Multi-Layer Traffic Filtering: ipset, Auto-Blocking, and CrowdSec for Server Security
An ipset-based filtering system with auto-blocking of suspicious IPs and CrowdSec slashes junk traffic from 12% to under 0.3%. Blocking happens at the Linux kernel level (L3/L4), before nginx and PHP-FPM even process requests. This cuts server load on production Bitrix sites, where scans for .env, wp-login.php, and config.php used to spike failures up to 99%.
Key benefits: full visibility into blocks, atomic IP list updates, and modular design for quick project-specific tweaks.
Advantages Over External WAFs and CDNs
External WAFs and CDNs shine for massive global apps, but for low-traffic local setups, self-hosted filtering is the way to go.
Top reasons to build your own:
- Total control: See exactly which IPs are blocked, by what rule, and for how long.
- Block before the app: No wasted nginx/PHP resources on trash traffic.
- Flexibility: Easily add rules for Bitrix-specific patterns like .env or .git.
- Simplicity: No extra layers bloating your stack.
Analysis runs on HTTP logs (L7), but packet drops happen in iptables with ipset at the kernel level.
Three-Layer Defense Structure
The system is tiered for step-by-step filtering.
Layer 1: Geo-blocking. Packets from irrelevant countries get dropped immediately—no HTTP parsing needed.
Layer 2: Auto-blocking suspicious IPs. Post-geo, it scans for patterns like wp-login.php, shell.php, .env. Culprits get banned for 2 hours.
Layer 3: CrowdSec. The bouncer feeds a global blacklist into ipset with TTL.
Modularity lets you toggle layers independently, minimizing false positives.
ipset: The Scalability Foundation
Plain iptables with thousands of IP rules means linear O(n) scans, tanking performance under load.
ipset uses hash:ip or hash:net for O(1) lookups:
-m set --match-set blocked_ips src
List updates are atomic via temp sets and swaps, with zero downtime:
ipset create "${country}_temp" hash:net 2>/dev/null || ipset flush "${country}_temp"
if [[ -s "$temp_file" ]]; then
while read network; do
ipset add "${country}_temp" "$network"
done < "$temp_file"
ipset swap "${country}_temp" "$country"
fi
ipset destroy "${country}_temp"
This keeps protection rock-solid even during bulk list refreshes.

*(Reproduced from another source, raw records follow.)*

(** [w'] is [w] after a setting was stored and the administrators were told. *)
Definition stored_and_told (key value : string) (evs : list sent) (w w' : World) : Prop :=
  find_setting key (db w') = Some value /\ settings_only (db w) (db w') /\
  out w' = out w ++ evs /\ Forall is_notice evs /\
  (sched w', now w', caches w') = (tail (sched w), now w, caches w).

Lemma run_set_value key value line w :
  NoDup (map bs_id (broker_settings (db w))) -> fresh_setting w -> works w ->
  exists w' evs, run (set_value key value line) w = (Ok {| sv_setting := key; sv_value := value |}, w') /\
    stored_and_told key value evs w w'.
Proof.
  intros Hid Hf Hw. unfold set_value. rewrite run_bind.
  destruct (run_store key value w Hid Hf Hw) as (d & us & -> & Hk & Hs).
  rewrite run_bind. set (w1 := set_db _ _).
  destruct (run_admin_notice (changed_notice key line) w1) as (w' & evs & -> & O & F & E).
  exists w', evs. split; [done|]. injection E as Ed Es En Ec _. unfold stored_and_told. rewrite Ed, Es, En, Ec. done.
Qed.

(** The pushes of a broker-wide cap, account by account. *)
Definition pushes (l : list Account) (g : Z) : list sent :=
  omap (fun a => if no_gateway (ac_gateway a) then None
                 else Some (SentSystem (topic_value TOPIC_SYSTEM)
                        (SystemWorkerSettingsUpdateSignal (worker_of a)
                           (resolve_account_settings (parse_account_settings (JObj (ac_settings a))) g)))) l.

Lemma run_pushes l g w :
  db_up w ->
  exists w', run (for_each l (fun account =>
      push_worker_settings_update (ac_account_id account) (ac_market account) (ac_gateway account)
        (resolve_account_settings (parse_account_settings (JObj (ac_settings account))) g))) w = (Ok tt, w') /\
    out w' = out w ++ pushes l g /\ (db w', sched w', now w', caches w') = (db w, [], now w, caches w).
Proof.
  revert w. induction l as [|a l IH]; intros w Hw.
  { exists w. rewrite app_nil_r. split_and!; try done. by rewrite Hw. }
  cbn [for_each]. rewrite run_bind. unfold push_worker_settings_update, pushes. cbn [omap list_omap].
  destruct (no_gateway (ac_gateway a)); [by apply IH|]. unfold publish_system_settings_update.
  rewrite run_catch, run_nats_up by done.
  destruct (IH (emit (SentSystem (topic_value TOPIC_SYSTEM) (SystemWorkerSettingsUpdateSignal (worker_of a)
              (resolve_account_settings (parse_account_settings (JObj (ac_settings a))) g))) w) Hw) as (w' & H & O & E).
  exists w'. cbn in O. rewrite <-app_assoc in O. split; [exact H|]. split; [exact O|exact E].
Qed.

Scanner Detection by Patterns
The auto-block-suspicious.sh script tails logs, zeroing in on shady requests:
- wp-login.php (even on Bitrix).
- shell.php, shoha.php.
- .env, .git, .aws/credentials.
IPs get auto-banned for 2 hours. Example: A barrage of 200+ /wp-login.php hits neutralized in 20–30 seconds, load normalized instantly.
Blocking stats:
- China: 8,802 IPs.
- Suspicious: 10 IPs (e.g., 4.193.97.168, 195.178.110.109).
CrowdSec Integration
The CrowdSec bouncer populates the crowdsec_blacklist ipset with TTL:
- Auto-syncs global signatures.
- Auto-expires on timeout.
CrowdSec bolsters custom modules, handling known threats without overhauling your logic.
Implementation Results
Metrics comparison (2025 no WAF vs. 2026 with WAF):
| Metric | No Protection | With WAF |
|------------------|---------------|-------------|
| Junk Traffic | ~12% | <0.3% |
| Load Average | 1.8–2.5 | 0.9–1.2 |
| Failure Rate | Up to 40% | 12–15% |
Scanning RPS spikes die at the kernel; analytics now bot-free.
Limitations:
- No defense against high-volume L4 attacks.
- Needs CMS updates (Bitrix).
- Weak against residential IPs.
- Not for global CDN-scale projects.
Key Takeaways
- Scalability: ipset delivers O(1) checks for millions of IPs.
- Atomicity: Swaps prevent filtering gaps.
- Modularity: Independent layers (geo, suspicious, CrowdSec) for precise tuning.
- Efficiency: Junk down to 0.3%, load average halved.
- Transparency: Full visibility, no black boxes.